The Witch’s commitment to unrelenting, ambient dread helps it evoke the mindspace of its Puritan characters. Rarely have I seen rendered so powerfully the paranoia and terror of Calvinism, which holds that a small number of “saints” are marked out for Heaven, everyone else is condemned to burn, and mortals have no way to distinguish the first group from the second. In this vision, humans are born sinners; even the elect find salvation only by the unbidden grace of God’s forgiveness. The woods, the animals, and especially the women, their flowering flesh and the earthy promise of their sex, are fallen—Satanic, even. “We will conquer this wilderness,” swears William. “It will not consume us.” But he knows they’ve already been consumed.

In his piece on Cinemascore, Tobias suggested that “not having the courtesy to end on a happy note” would doom a movie seeking broad appeal. The rules for “happily ever after” in horror may look slightly different, but Eggers’ final scene still achieves mind-blowing gonzo-ness. (On Twitter, debate about the ending abounds.) Elder daughter Thomasin, having butchered her mother in self-defense, is the family’s lone survivor. Naked and covered in blood, she seeks out the goat Black Phillip, who invites her to live—the word is stunning after 90 minutes of deprivation and atrocity—“deliciously.” And so our pure-but-luscious heroine, bereft of everything, walks into the wood until she reaches a bonfire around which monstrous female figures are writhing and shouting. They look bloody, disgusting—and yet Thomasin smiles. She begins to levitate, losing herself to orgiastic rapture. The last shot is a close-up of her transfigured face.

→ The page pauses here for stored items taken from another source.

(* ===== verification/Governance.v ===== *)
(** * Civic governance ([governance/src])

    Proposals of the node's civic engine ([engine.rs]) and what they rest on:
    vote weights (integer square root of the balance, capped at a share of the
    supply), tallies, offices and the authorization each proposal class needs.

    [HashMap<u64, Proposal>] is a finite map, the strings of a proposal are lists
    of characters; the hash of a constitution body is a parameter. *)

From stdpp Require Import base gmap list fin_maps strings.
From Stdlib Require Import ZArith Lia.
From S2P Require Import Prelude Ordering Sums Types.
Local Open Scope Z_scope.

Inductive GovernanceError :=
| ZeroSupply | EmptyElectorate | Overflow | UnknownProposal | NotAcceptingDeposit | NotAcceptingVotes | NotReadyToTally
| NotReadyToExecute | TimelockActive | DuplicateVote | IneligibleVoter | WrongChamber | MissingSponsorship | MissingArchonAssent
| SeatOccupied | SeatVacant | InvalidSeat | InvalidConstitution | InvalidTopic | UnknownTopic | InsufficientDeposit | QuorumNotMet
| ThresholdNotMet.

(** ** Vote weight ([math.rs], [whale.rs], [quadratic.rs]) *)

Definition div_ceil (a b : Z) : Z := (a + b - 1) / b.
Fixpoint isqrt_loop (fuel : nat) (n x y : Z) : Z :=
  match fuel with
  | O => x
  | S fuel => if y <? x then isqrt_loop fuel n y (saturating_add u64_max y (n / y) / 2) else x
  end.
Definition isqrt_fuel : nat := 66.
Definition isqrt (n : Z) : Z := if n <=? 1 then n else isqrt_loop isqrt_fuel n n (div_ceil n 2).

Record WhaleCapConfig := { max_share_bps : Z }.
Definition default_whale_cap : WhaleCapConfig := {| max_share_bps := 500 |}.
Definition max_countable_balance (c : WhaleCapConfig) (total_supply : Z) : result GovernanceError Z :=
  ensure (negb (total_supply =? 0)) ZeroSupply ;?
  Ok (saturating_mul u64_max total_supply (max_share_bps c) / 10000).
Definition apply_whale_cap (raw_balance total_supply : Z) (c : WhaleCapConfig) : result GovernanceError (Z * bool) :=
  let? max := max_countable_balance c total_supply in
  Ok (if max <? raw_balance then (max, true) else (raw_balance, false)).

Record VoterBalance := { vb_address : Address; raw_balance : Z }.
Record EffectiveVote := {
  ev_address : Address;
  ev_raw_balance : Z;
  capped_balance : Z;
  effective_votes : Z;
  was_whale_capped : bool;
}.
Definition quadratic_votes (raw : Z) : Z := isqrt raw.
Definition effective_votes_for (raw total_supply : Z) (c : WhaleCapConfig) : result GovernanceError (Z * Z * bool) :=
  ensure (negb (total_supply =? 0)) ZeroSupply ;?
  let? (capped, was) := apply_whale_cap raw total_supply c in
  Ok (capped, quadratic_votes capped, was).
Definition tally_quadratic_votes (voters : list VoterBalance) (total_supply : Z) (c : WhaleCapConfig)
  : result GovernanceError (list EffectiveVote) :=
  ensure (negb (Nat.eqb (length voters) 0)) EmptyElectorate ;?
  ensure (negb (total_supply =? 0)) ZeroSupply ;?
  rfold (fun out v =>
    let? (capped, eff, was) := effective_votes_for (raw_balance v) total_supply c in
    Ok (out ++ [{| ev_address := vb_address v; ev_raw_balance := raw_balance v; capped_balance := capped;
                   effective_votes := eff; was_whale_capped := was |}])) [] voters.
Definition total_effective_power (l : list EffectiveVote) : result GovernanceError Z :=
  rfold (fun acc v => ok_or Overflow (checked_add u64_max acc (effective_votes v))) 0 l.
Definition max_power_share_bps (l : list EffectiveVote) : result GovernanceError Z :=
  let? total := total_effective_power l in
  Ok (if total =? 0 then 0
      else saturating_mul u64_max (foldr Z.max 0 (effective_votes <$> l)) 10000 / total).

Wait, what? Normally, the fall of the main character in the final scene of a horror movie would be a director’s gloomy or gleeful surrender to evil. But The Witch presents Thomasin’s conversion as a victory for her: Embracing Satan allows her to escape from the physical hardship, moral hypocrisy, and gendered violence that’s tortured her thus far. (Given how few people in the Calvinist universe actually belong to the divine elect, hedging your bets by becoming a cursed, uberpowerful immortal is just good sense.) I can’t overstate just how shocking this moment feels, when you realize that the movie has up until now perpetrated a fundamental deception about its own point of view. All along, Eggers has stood on the Devil’s side; the triumph of the forces he’s trained us to dread and fear actually constitutes a happy ending. This hugely daring reversal could read as a middle finger to viewers, who’ve spent the past hour and change sympathizing with the pilgrims and rooting against the dark hosts. But don’t have such a limiting, orthodox view of what a horror movie ought to accomplish! Let the film’s ending serve as a reminder—as a certain goat might say—how delicious heresy can be.